INSTRUCTIONS FOR THE TASK: For the entries below, the expected answer is the line with "Z.max (Z.abs (x2 - x1)) (Z.abs (y2 - y1)).", the line with "if Vector2i.y point >?", and every line between them, exactly as written, and nothing more.

DATASET EXCERPTS:
(** * Geometry: a shallow embedding of [Geometry.cpp]

    The development follows the source file function by function.

    - C++ [int] is a 32-bit two's-complement integer, modelled as [Z] with the
      wrap-around of every arithmetic result written out ([Int.wrap]); an
      integer division that traps (by zero, or [INT_MIN / -1]) has no result.
    - C++ [float] is accessed through the interface [FloatOps]: the geometry
      functions are written once against that interface and are then read
      either over IEEE-754 binary32 (instance [binary32], built on the
      Standard Library's [SpecFloat], executable) or over the real numbers
      (instance [Rideal], exact arithmetic, in which the geometric meaning of
      the formulas is stated).
    - Output reference parameters are passed in and returned (explicit state
      passing): a function [bool f(in, T& out)] becomes
      [f in out : bool * T].
    - Every floating-point division executed by an intersection routine is
      recorded, with its divisor, in a small logging monad ([Div]).  The
      same holds for the divisions that the other functions of the file
      write themselves; the division inside Eigen's [normalized()] is not
      recorded.
    - An array or vector is a list; a read past its end has no result. *)

From Stdlib Require Import ZArith List Bool Lia Reals Lra Psatz.
From Stdlib Require Import Floats.SpecFloat.
Import ListNotations.

Local Open Scope Z_scope.

(* ================================================================== *)
(** * Machine integers *)

Module Int.

Definition min_int : Z := - 2 ^ 31.
Definition max_int : Z := 2 ^ 31 - 1.

Definition in_range (z : Z) : Prop := min_int <= z <= max_int.

(** Reduction of a mathematical result to the 32-bit signed range. *)
Definition wrap (z : Z) : Z := (z + 2 ^ 31) mod 2 ^ 32 - 2 ^ 31.

Definition add (a b : Z) : Z := wrap (a + b).
Definition sub (a b : Z) : Z := wrap (a - b).
Definition mul (a b : Z) : Z := wrap (a * b).

(** [/] on [int] truncates towards zero.  A zero divisor has no result, and
    neither has [INT_MIN / -1], whose quotient is not an [int]: the machine
    traps on both. *)
Definition div (a b : Z) : option Z :=
  if b =? 0 then None
  else if (a =? min_int) && (b =? -1) then None
  else Some (wrap (Z.quot a b)).

(** [std::abs] on [int]. *)
Definition abs (a : Z) : Z := wrap (Z.abs a).

(** Modelled from the spec: [sgn] is defined in [MathBase/BHMath.h], whose
    text is not available; the spec calls it the "separate sign factor" that
    preserves the direction of the walk.  It is only ever applied to a
    non-zero difference. *)
Definition sgn (a : Z) : Z := Z.sgn a.

End Int.

(** [Vector2i], with Eigen's accessors [x()] and [y()]. *)
Module Vector2i.
Record t : Type := mk { x : Z; y : Z }.
End Vector2i.

(* ================================================================== *)
(** * Rasterisation: [Geometry::PixeledLine] *)

Module PixeledLine.

(** What a run of [calculatePixels] can end in: the filled vector, the trap
    of an integer division (by zero; [Int.div] has no result either for
    [INT_MIN / -1]), the [std::length_error] of [reserve] on a negative
    request, or no result within the given number of loop iterations. *)
Inductive outcome : Type :=
| Pixels (pixels : list Vector2i.t)
| DivisionByZero
| LengthError
| OutOfFuel.

(** [reserve(numberOfPixels / stepSize)]: no effect on the contents. *)
Definition reserve (numberOfPixels stepSize : Z) (k : outcome) : outcome :=
  match Int.div numberOfPixels stepSize with
  | None => DivisionByZero
  | Some n => if n <? 0 then LengthError else k
  end.

(** [for(int i = 0; i < numberOfPixels; i += stepSize) emplace_back(body(i));]
    Both loops of the source have this shape; [i] is the current value of the
    loop variable and [pixels] the vector filled so far. *)
Fixpoint loop (fuel : nat) (body : Z -> option Vector2i.t)
         (numberOfPixels stepSize : Z) (i : Z) (pixels : list Vector2i.t)
  : outcome :=
  match fuel with
  | O => OutOfFuel
  | S fuel' =>
      if i <? numberOfPixels
      then match body i with
           | None => DivisionByZero
           | Some pixel =>
               loop fuel' body numberOfPixels stepSize
                    (Int.add i stepSize) (pixels ++ [pixel])
           end
      else Pixels pixels
  end.

(** Body of the loop over [x] (x is the dominant axis). *)
Definition pixel_along_x (x1 y1 x2 y2 sign : Z) (x : Z) : option Vector2i.t :=
  match Int.div (Int.mul x (Int.sub y2 y1)) (Int.sub x2 x1) with
  | None => None
  | Some y =>
      Some (Vector2i.mk (Int.add x1 (Int.mul x sign))
                        (Int.add y1 (Int.mul y sign)))
  end.

(** Body of the loop over [y] (y is the dominant axis). *)
Definition pixel_along_y (x1 y1 x2 y2 sign : Z) (y : Z) : option Vector2i.t :=
  match Int.div (Int.mul y (Int.sub x2 x1)) (Int.sub y2 y1) with
  | None => None
  | Some x =>
      Some (Vector2i.mk (Int.add x1 (Int.mul x sign))
                        (Int.add y1 (Int.mul y sign)))
  end.

(** [PixeledLine::calculatePixels], started on the empty vector as its
    [ASSERT(empty())] demands. *)
Definition calculatePixels (fuel : nat) (x1 y1 x2 y2 stepSize : Z) : outcome :=
  if (x1 =? x2) && (y1 =? y2) then Pixels [Vector2i.mk x1 y1]
  else if Int.abs (Int.sub x2 x1) >? Int.abs (Int.sub y2 y1) then
    let sign := Int.sgn (Int.sub x2 x1) in
    let numberOfPixels := Int.add (Int.abs (Int.sub x2 x1)) 1 in
    reserve numberOfPixels stepSize
      (loop fuel (pixel_along_x x1 y1 x2 y2 sign) numberOfPixels stepSize 0 [])
  else
    let sign := Int.sgn (Int.sub y2 y1) in
    let numberOfPixels := Int.add (Int.abs (Int.sub y2 y1)) 1 in
    reserve numberOfPixels stepSize
      (loop fuel (pixel_along_y x1 y1 x2 y2 sign) numberOfPixels stepSize 0 []).

(** The loop body that [calculatePixels] selects for distinct endpoints. *)
Definition pixel_at (x1 y1 x2 y2 : Z) : Z -> option Vector2i.t :=
  if Int.abs (Int.sub x2 x1) >? Int.abs (Int.sub y2 y1)
  then pixel_along_x x1 y1 x2 y2 (Int.sgn (Int.sub x2 x1))
  else pixel_along_y x1 y1 x2 y2 (Int.sgn (Int.sub y2 y1)).

(** The first [count] values of a loop variable that starts at [0] and
    advances by [stepSize]. *)
Definition loop_values (count : nat) (stepSize : Z) : list Z :=
  map (fun k => Z.of_nat k * stepSize) (seq 0 count).

(** [ceil (n / d)] for positive [d]. *)
Definition ceil_div (n d : Z) : Z := (n + d - 1) / d.

(** Length of the dominant axis. *)
Definition dominant (x1 y1 x2 y2 : Z) : Z :=
  Z.max (Z.abs (x2 - x1)) (Z.abs (y2 - y1)).

End PixeledLine.

(* ================================================================== *)
(** * Rectangles with integer corners *)

(** [Geometry::isPointInsideRectangle] on [Vector2i]. *)
Definition isPointInsideRectangle_i
           (bottomLeftCorner topRightCorner point : Vector2i.t) : bool :=
  (Vector2i.x bottomLeftCorner <=? Vector2i.x point) &&
  (Vector2i.x point <=? Vector2i.x topRightCorner) &&
  (Vector2i.y bottomLeftCorner <=? Vector2i.y point) &&
  (Vector2i.y point <=? Vector2i.y topRightCorner).

(** [Geometry::clipPointInsideRectangle] on [Vector2i]: the flag and the
    point as the four [if] statements leave them. *)
Definition clipPointInsideRectangle_i
           (bottomLeftCorner topRightCorner point : Vector2i.t)
  : bool * Vector2i.t :=
  let clipped := false in
  let '(clipped, point) :=
    if Vector2i.x point <? Vector2i.x bottomLeftCorner
    then (true, Vector2i.mk (Vector2i.x bottomLeftCorner) (Vector2i.y point))
    else (clipped, point) in
  let '(clipped, point) :=
    if Vector2i.x point >? Vector2i.x topRightCorner
    then (true, Vector2i.mk (Vector2i.x topRightCorner) (Vector2i.y point))
    else (clipped, point) in
  let '(clipped, point) :=
    if Vector2i.y point <? Vector2i.y bottomLeftCorner
    then (true, Vector2i.mk (Vector2i.x point) (Vector2i.y bottomLeftCorner))
    else (clipped, point) in
  let '(clipped, point) :=
    if Vector2i.y point >? Vector2i.y topRightCorner
    then (true, Vector2i.mk (Vector2i.x point) (Vector2i.y topRightCorner))
    else (clipped, point) in
  (clipped, point).

(* ================================================================== *)
(** * The arithmetic of [float] *)

(** Operations the source applies to [float] values.  [of_int] is the
    conversion of an integer constant ([0], [1], [2.0f], ...). *)
Class FloatOps (F : Type) : Type := {
  fadd : F -> F -> F;
  fsub : F -> F -> F;
  fmul : F -> F -> F;
  fdiv : F -> F -> F;
  fopp : F -> F;
  fabs : F -> F;
  fsqrt : F -> F;
  feqb : F -> F -> bool;
  fltb : F -> F -> bool;
  fleb : F -> F -> bool;
  of_int : Z -> F
}.

Declare Scope fl_scope.
Delimit Scope fl_scope with fl.

Notation "a + b" := (fadd a b) : fl_scope.
Notation "a - b" := (fsub a b) : fl_scope.
Notation "a * b" := (fmul a b) : fl_scope.
Notation "- a" := (fopp a) : fl_scope.
Notation "a == b" := (feqb a b) (at level 70, no associativity) : fl_scope.
Notation "a < b" := (fltb a b) : fl_scope.
Notation "a > b" := (fltb b a) : fl_scope.
Notation "a <= b" := (fleb a b) : fl_scope.
Notation "a >= b" := (fleb b a) : fl_scope.

(* ================================================================== *)
(** * The geometry functions *)

Section Geometry.

Context {F : Type} {ops : FloatOps F}.

(** [Vector2f] with Eigen's accessors [x()] and [y()]. *)
Record Vector2f : Type := mkVector2f { x : F; y : F }.

(** [Geometry::Line]. *)
Record Line : Type := mkLine { base : Vector2f; direction : Vector2f }.

(** [Geometry::Circle]. *)
Record Circle : Type := mkCircle { center : Vector2f; radius : F }.

Local Open Scope fl_scope.

(** Eigen's vector operations, as far as the source uses them. *)
Definition vadd (a b : Vector2f) : Vector2f :=
  mkVector2f (x a + x b) (y a + y b).
Definition vsub (a b : Vector2f) : Vector2f :=
  mkVector2f (x a - x b) (y a - y b).
Definition vscale (a : Vector2f) (s : F) : Vector2f :=
  mkVector2f (x a * s) (y a * s).
Definition dot (a b : Vector2f) : F := x a * x b + y a * y b.
Definition squaredNorm (a : Vector2f) : F := x a * x a + y a * y a.
Definition veqb (a b : Vector2f) : bool := (x a == x b) && (y a == y b).

(** Modelled from the spec: [sqr] is defined in [MathBase/BHMath.h], whose
    text is not available; the spec uses it for the "squared radius". *)
Definition sqr (a : F) : F := a * a.

(** ** Computations that log their divisions *)

(** A computation returns its value together with the divisors of the
    floating-point divisions it executed, oldest first. *)
Definition Div (A : Type) : Type := (A * list F)%type.

Definition ret {A : Type} (a : A) : Div A := (a, []).

Definition bind {A B : Type} (m : Div A) (k : A -> Div B) : Div B :=
  let (a, ds) := m in
  let (b, ds') := k a in
  (b, ds ++ ds').

(** [a / b] on [float]. *)
Definition divide (a b : F) : Div F := (fdiv a b, [b]).

Definition value {A : Type} (m : Div A) : A := fst m.
Definition divisors {A : Type} (m : Div A) : list F := snd m.

Local Notation "v <- m ;; k" := (bind m (fun v => k))
  (at level 61, m at next level, right associativity).

(** ** [Geometry::getIntersectionOfLines] *)
Definition getIntersectionOfLines (line1 line2 : Line) (intersection : Vector2f)
  : Div (bool * Vector2f) :=
  if y (direction line1) * x (direction line2)
     == x (direction line1) * y (direction line2)
  then ret (false, intersection)
  else
    qx <- divide
            (x (direction line1) *
             (y (base line1) * x (direction line2) -
              y (base line2) * x (direction line2) +
              (- x (base line1) + x (base line2)) * y (direction line2)))
            ((- y (direction line1)) * x (direction line2) +
             x (direction line1) * y (direction line2)) ;;
    qy <- divide
            (y (direction line1) *
             ((- y (base line1)) * x (direction line2) +
              y (base line2) * x (direction line2) +
              (x (base line1) - x (base line2)) * y (direction line2)))
            (y (direction line1) * x (direction line2) -
             x (direction line1) * y (direction line2)) ;;
    ret (true, mkVector2f (x (base line1) + qx) (y (base line1) + qy)).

RESPONSE:
  Z.max (Z.abs (x2 - x1)) (Z.abs (y2 - y1)).

End PixeledLine.

(* ================================================================== *)
(** * Rectangles with integer corners *)

(** [Geometry::isPointInsideRectangle] on [Vector2i]. *)
Definition isPointInsideRectangle_i
           (bottomLeftCorner topRightCorner point : Vector2i.t) : bool :=
  (Vector2i.x bottomLeftCorner <=? Vector2i.x point) &&
  (Vector2i.x point <=? Vector2i.x topRightCorner) &&
  (Vector2i.y bottomLeftCorner <=? Vector2i.y point) &&
  (Vector2i.y point <=? Vector2i.y topRightCorner).

(** [Geometry::clipPointInsideRectangle] on [Vector2i]: the flag and the
    point as the four [if] statements leave them. *)
Definition clipPointInsideRectangle_i
           (bottomLeftCorner topRightCorner point : Vector2i.t)
  : bool * Vector2i.t :=
  let clipped := false in
  let '(clipped, point) :=
    if Vector2i.x point <? Vector2i.x bottomLeftCorner
    then (true, Vector2i.mk (Vector2i.x bottomLeftCorner) (Vector2i.y point))
    else (clipped, point) in
  let '(clipped, point) :=
    if Vector2i.x point >? Vector2i.x topRightCorner
    then (true, Vector2i.mk (Vector2i.x topRightCorner) (Vector2i.y point))
    else (clipped, point) in
  let '(clipped, point) :=
    if Vector2i.y point <? Vector2i.y bottomLeftCorner
    then (true, Vector2i.mk (Vector2i.x point) (Vector2i.y bottomLeftCorner))
    else (clipped, point) in
  let '(clipped, point) :=
    if Vector2i.y point >? Vector2i.y topRightCorner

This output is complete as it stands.